(Items listed in a dataset)
(** * log4g: the lifecycle manager and the logging call sites of log4g.go

    A shallow embedding of [log4g.go].  The package keeps its sinks, the
    one-time guard and the readiness flag in package-level variables; here
    they are the fields of [State], and every function of the package is a
    computation in the state monad [M].  Everything the package does to the
    outside (creating rotate loggers, writing, closing, printing through the
    standard logger) is appended to the [trace] of the state; what the outside
    answers (a failing [NewLogger], a failing [Close], the host name, the
    clock) is read from an environment [Env], whose answers may depend on the
    whole trace so far. *)

From Stdlib Require Import ZArith List String Ascii Bool Lia.
From Stdlib Require Import DecimalString.
Import ListNotations.

Local Open Scope Z_scope.
Local Open Scope string_scope.

(** ** Constants of the package *)

Definition accessFilename : string := "access.log".
Definition errorFilename : string := "error.log".
Definition slowFilename : string := "slow.log".
Definition statFilename : string := "stat.log".

Definition consoleMode : string := "console".
Definition varMode : string := "var".

Definition defaultHostName : string := "log4g".

Definition infoPrefix : string := "[INFO] ".
Definition errorPrefix : string := "[ERROR] ".
Definition slowPrefix : string := "[SLOW]".
Definition backupFileDelimiter : string := "-".
Definition callerInnerDepth : Z := 5.
Definition flags : Z := 0.

(** ** Errors

    The three sentinel errors of the package, and [ErrExternal] for an error
    value that comes from outside it (the operating system, the rotate
    logger).  A Go [error] is [option error], [None] being [nil]. *)

Inductive error : Type :=
| ErrLogPathNotSet
| ErrLogNotInitialized
| ErrLogNameSpaceNotSet
| ErrExternal (msg : string).

Definition error_Error (e : error) : string :=
  match e with
  | ErrLogPathNotSet => "log path must be set"
  | ErrLogNotInitialized => "log not initialized"
  | ErrLogNameSpaceNotSet => "log service name must be set"
  | ErrExternal msg => msg
  end.

(** ** Data *)

(** Modelled from the spec: the declaration of [Config] is not in
    [log4g.go]; these are the fields [SetUp], [setupWithFiles] and
    [setupWithVolume] read (mode selector, base directory, namespace string,
    retention in days, compression, cooldown). *)
Record Config : Type := mkConfig {
  NameSpace : string;
  LogMode : string;
  Path : string;
  Compress : bool;
  KeepDays : Z;
  StackCoolDownMillis : Z
}.

Record logOptions : Type := mkLogOptions {
  gzipEnabled : bool;
  logStackCoolDownMills : Z;
  keepDays : Z
}.

(** A [LogOption] is a closure over [*logOptions]; the three the package
    builds are the three constructors, and [applyOption] runs one. *)
Inductive LogOption : Type :=
| WithCoolDownMillis (millis : Z)
| WithKeepDays (days : Z)
| WithGzip.

Definition applyOption (opt : LogOption) (opts : logOptions) : logOptions :=
  match opt with
  | WithCoolDownMillis millis =>
      mkLogOptions (gzipEnabled opts) millis (keepDays opts)
  | WithKeepDays days =>
      mkLogOptions (gzipEnabled opts) (logStackCoolDownMills opts) days
  | WithGzip =>
      mkLogOptions true (logStackCoolDownMills opts) (keepDays opts)
  end.

(** Modelled from the spec: [DefaultBackupRule] is not in [log4g.go]; the
    rule is the value its four arguments make (base path, naming delimiter,
    keep-days, compression flag). *)
Record BackupRule : Type := DefaultBackupRule {
  rule_filename : string;
  rule_delimiter : string;
  rule_days : Z;
  rule_gzip : bool
}.

Inductive Stream : Type := Stdout | Stderr.

(** A [*log.Logger] made by [log.New(out, prefix, flag)]. *)
Record GoLogger : Type := log_New {
  logger_out : Stream;
  logger_prefix : string;
  logger_flag : Z
}.

(** The values an [io.WriteCloser] variable of the package holds: the
    console writer [logWriter] of this file, or the rotate logger
    [NewLogger] returns.  [nil] is [None] of [option Sink]. *)
Inductive Sink : Type :=
| logWriter (logger : GoLogger)
| RotateLogger (filename : string) (rule : BackupRule) (compress : bool).

Definition newLogWriter (logger : GoLogger) : Sink := logWriter logger.

(** Modelled from the spec: [LessLogger] is not in [log4g.go]; it is made
    from the cooldown in milliseconds. *)
Record LessLogger : Type := NewLessLogger {
  less_coolDownMills : Z
}.

(** ** The outside world *)

Inductive Event : Type :=
| EvNewLogger (filename : string) (rule : BackupRule) (compress : bool)
| EvSinkWrite (s : Sink) (data : string)
| EvSinkClose (s : Sink)
| EvStream (out : Stream) (data : string)
| EvStdPrint (content : string)
| EvStdPrintln (e : error)
| EvLessErrorf (l : option LessLogger) (msg stack : string).

Record Env : Type := mkEnv {
  (** [os.Hostname()] *)
  os_Hostname : list Event -> string * option error;
  (** [time.Now().Format(TimeFormat)] *)
  time_Now : list Event -> string;
  (** [runtime.Caller(depth)]: file and line, [None] when not ok *)
  runtime_Caller : list Event -> Z -> option (string * Z);
  (** [debug.Stack()] *)
  debug_Stack : list Event -> string;
  (** the error of [NewLogger(filename, rule, compress)], [None] for success *)
  NewLogger_err : list Event -> string -> BackupRule -> bool -> option error;
  (** the error of [Write] on a rotate logger *)
  sink_Write_err : list Event -> Sink -> string -> option error;
  (** the error of [Close] on a rotate logger *)
  sink_Close_err : list Event -> Sink -> option error
}.

(** ** The package-level variables *)

Record State : Type := mkState {
  writeConsole : bool;
  infoLog : option Sink;
  errorLog : option Sink;
  slowLog : option Sink;
  statLog : option Sink;
  stackLog : option LessLogger;
  once : bool;
  initialized : Z;
  options : logOptions;
  trace : list Event
}.

(** The state a process starts in: Go's zero values. *)
Definition init : State :=
  mkState false None None None None None false 0
          (mkLogOptions false 0 0) [].

Definition set_writeConsole (b : bool) (st : State) : State :=
  mkState b (infoLog st) (errorLog st) (slowLog st) (statLog st)
          (stackLog st) (once st) (initialized st) (options st) (trace st).

Definition set_infoLog (w : option Sink) (st : State) : State :=
  mkState (writeConsole st) w (errorLog st) (slowLog st) (statLog st)
          (stackLog st) (once st) (initialized st) (options st) (trace st).

Definition set_errorLog (w : option Sink) (st : State) : State :=
  mkState (writeConsole st) (infoLog st) w (slowLog st) (statLog st)
          (stackLog st) (once st) (initialized st) (options st) (trace st).

Definition set_slowLog (w : option Sink) (st : State) : State :=
  mkState (writeConsole st) (infoLog st) (errorLog st) w (statLog st)
          (stackLog st) (once st) (initialized st) (options st) (trace st).

Definition set_statLog (w : option Sink) (st : State) : State :=
  mkState (writeConsole st) (infoLog st) (errorLog st) (slowLog st) w
          (stackLog st) (once st) (initialized st) (options st) (trace st).

Definition set_stackLog (l : option LessLogger) (st : State) : State :=
  mkState (writeConsole st) (infoLog st) (errorLog st) (slowLog st)
          (statLog st) l (once st) (initialized st) (options st) (trace st).

Definition set_once (b : bool) (st : State) : State :=
  mkState (writeConsole st) (infoLog st) (errorLog st) (slowLog st)
          (statLog st) (stackLog st) b (initialized st) (options st)
          (trace st).

Definition set_initialized (v : Z) (st : State) : State :=
  mkState (writeConsole st) (infoLog st) (errorLog st) (slowLog st)
          (statLog st) (stackLog st) (once st) v (options st) (trace st).

Definition set_options (o : logOptions) (st : State) : State :=
  mkState (writeConsole st) (infoLog st) (errorLog st) (slowLog st)
          (statLog st) (stackLog st) (once st) (initialized st) o (trace st).

Definition set_trace (t : list Event) (st : State) : State :=
  mkState (writeConsole st) (infoLog st) (errorLog st) (slowLog st)
          (statLog st) (stackLog st) (once st) (initialized st) (options st)
          t.

(** ** The state monad *)

Definition M (A : Type) : Type := State -> A * State.

Definition ret {A : Type} (a : A) : M A := fun st => (a, st).

Definition bind {A B : Type} (m : M A) (k : A -> M B) : M B :=
  fun st => let (a, st') := m st in k a st'.

Definition gets {A : Type} (f : State -> A) : M A := fun st => (f st, st).

Definition modify (f : State -> State) : M unit := fun st => (tt, f st).

Notation "x <- m ;; k" := (bind m (fun x => k))
  (at level 61, m at next level, right associativity).
Notation "m ;;; k" := (bind m (fun _ => k))
  (at level 61, right associativity).

(** Appending one event to the trace. *)
Definition emit (e : Event) : M unit :=
  modify (fun st => set_trace (trace st ++ [e])%list st).

(** Asking the environment, which sees the trace so far. *)
Definition ask {A : Type} (q : list Event -> A) : M A :=
  gets (fun st => q (trace st)).

(** The value a computation returns and the state it leaves. *)
Definition result {A : Type} (m : M A) (st : State) : A := fst (m st).
Definition after {A : Type} (m : M A) (st : State) : State := snd (m st).

(** ** [path.Join] of Go's standard library

    [Join] joins the non-empty elements with a slash and cleans the result;
    it returns the empty string when every element is empty.  [Clean] is
    written here over the components of the path: empty and [.] components
    are dropped, [..] removes the component before it, is dropped at the root
    and is kept at the start of a path that is not rooted. *)

Definition slash : ascii := "/"%char.

Fixpoint split_slash (s : string) : list string :=
  match s with
  | EmptyString => [EmptyString]
  | String c r =>
      if Ascii.eqb c slash then EmptyString :: split_slash r
      else match split_slash r with
           | h :: t => String c h :: t
           | [] => [String c EmptyString]
           end
  end.

Fixpoint clean_comps (rooted : bool) (comps : list string)
         (out : list string) (dotdot : nat) : list string :=
  match comps with
  | [] => rev out
  | c :: rest =>
      if String.eqb c "" || String.eqb c "." then
        clean_comps rooted rest out dotdot
      else if String.eqb c ".." then
        if Nat.ltb dotdot (List.length out) then
          clean_comps rooted rest (tl out) dotdot
        else if rooted then clean_comps rooted rest out dotdot
        else clean_comps rooted rest (c :: out) (S dotdot)
      else clean_comps rooted rest (c :: out) dotdot
  end.

Definition path_Clean (p : string) : string :=
  match p with
  | EmptyString => "."
  | String c _ =>
      let rooted := Ascii.eqb c slash in
      let body := String.concat "/" (clean_comps rooted (split_slash p) [] 0) in
      let out := if rooted then String slash body else body in
      if String.eqb out "" then "." else out
  end.

Definition path_Join (elem : list string) : string :=
  let nonempty := filter (fun e => negb (String.eqb e "")) elem in
  match nonempty with
  | [] => ""
  | _ => path_Clean (String.concat "/" nonempty)
  end.

(** ** The functions of log4g.go *)

Section Log4g.

Variable env : Env.

(** *** Library calls *)

(** [log.Print(content)] on the standard logger: the raw fallback writer. *)
Definition log_Print (content : string) : M unit := emit (EvStdPrint content).

(** [log.Println(err)] on the standard logger. *)
Definition log_Println (e : error) : M unit := emit (EvStdPrintln e).

Fixpoint endsWithNewline (s : string) : bool :=
  match s with
  | EmptyString => false
  | String c EmptyString => Ascii.eqb c "010"%char
  | String _ r => endsWithNewline r
  end.

(** [l.Print(s)] on a logger made with [flags = 0x0]: the header is the
    prefix alone, and a newline is added when [s] does not end in one. *)
Definition Logger_Print (l : GoLogger) (s : string) : M unit :=
  emit (EvStream (logger_out l)
          (logger_prefix l ++ s
           ++ (if endsWithNewline s then "" else String "010"%char ""))).

(** [NewLogger(filename, rule, compress)]: the call is traced; when the
    environment lets it succeed the new rotate logger is returned, otherwise
    [nil] and the error. *)
Definition NewLogger (filename : string) (rule : BackupRule) (compress : bool)
  : M (option Sink * option error) :=
  err <- ask (fun t => NewLogger_err env t filename rule compress) ;;
  emit (EvNewLogger filename rule compress) ;;;
  match err with
  | None => ret (Some (RotateLogger filename rule compress), None)
  | Some e => ret (None, Some e)
  end.

(** *** [logWriter] and the [io.WriteCloser] methods *)

(** [Close]: [logWriter.Close] returns [nil]; a rotate logger's [Close] is
    traced and answers what the environment says. *)
Definition sink_Close (s : Sink) : M (option error) :=
  match s with
  | logWriter _ => ret None
  | RotateLogger _ _ _ =>
      err <- ask (fun t => sink_Close_err env t s) ;;
      emit (EvSinkClose s) ;;;
      ret err
  end.

(** [Write]: [logWriter.Write] prints the data through its logger and
    returns [nil]. *)
Definition sink_Write (s : Sink) (data : string) : M (option error) :=
  match s with
  | logWriter l => Logger_Print l data ;;; ret None
  | RotateLogger _ _ _ =>
      err <- ask (fun t => sink_Write_err env t s data) ;;
      emit (EvSinkWrite s data) ;;;
      ret err
  end.

(** *** [getHostname] *)

Definition getHostname : M string :=
  r <- ask (os_Hostname env) ;;
  let (hostname, err) := r in
  match err with
  | Some _ => ret defaultHostName
  | None =>
      if (String.length hostname =? 0)%nat then ret defaultHostName
      else ret hostname
  end.

(** *** [AddTime], [getCaller], [AddTimeAndCaller] *)

Definition AddTime (msg : string) : M string :=
  now <- ask (time_Now env) ;;
  ret (now ++ " " ++ msg).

**Required action**
Up to and including the line with "Definition errorFilename : string", transcribe the entries above exactly, starting from their first line.

**The completed task**
(** * log4g: the lifecycle manager and the logging call sites of log4g.go

    A shallow embedding of [log4g.go].  The package keeps its sinks, the
    one-time guard and the readiness flag in package-level variables; here
    they are the fields of [State], and every function of the package is a
    computation in the state monad [M].  Everything the package does to the
    outside (creating rotate loggers, writing, closing, printing through the
    standard logger) is appended to the [trace] of the state; what the outside
    answers (a failing [NewLogger], a failing [Close], the host name, the
    clock) is read from an environment [Env], whose answers may depend on the
    whole trace so far. *)

From Stdlib Require Import ZArith List String Ascii Bool Lia.
From Stdlib Require Import DecimalString.
Import ListNotations.

Local Open Scope Z_scope.
Local Open Scope string_scope.

(** ** Constants of the package *)

Definition accessFilename : string := "access.log".
Definition errorFilename : string := "error.log".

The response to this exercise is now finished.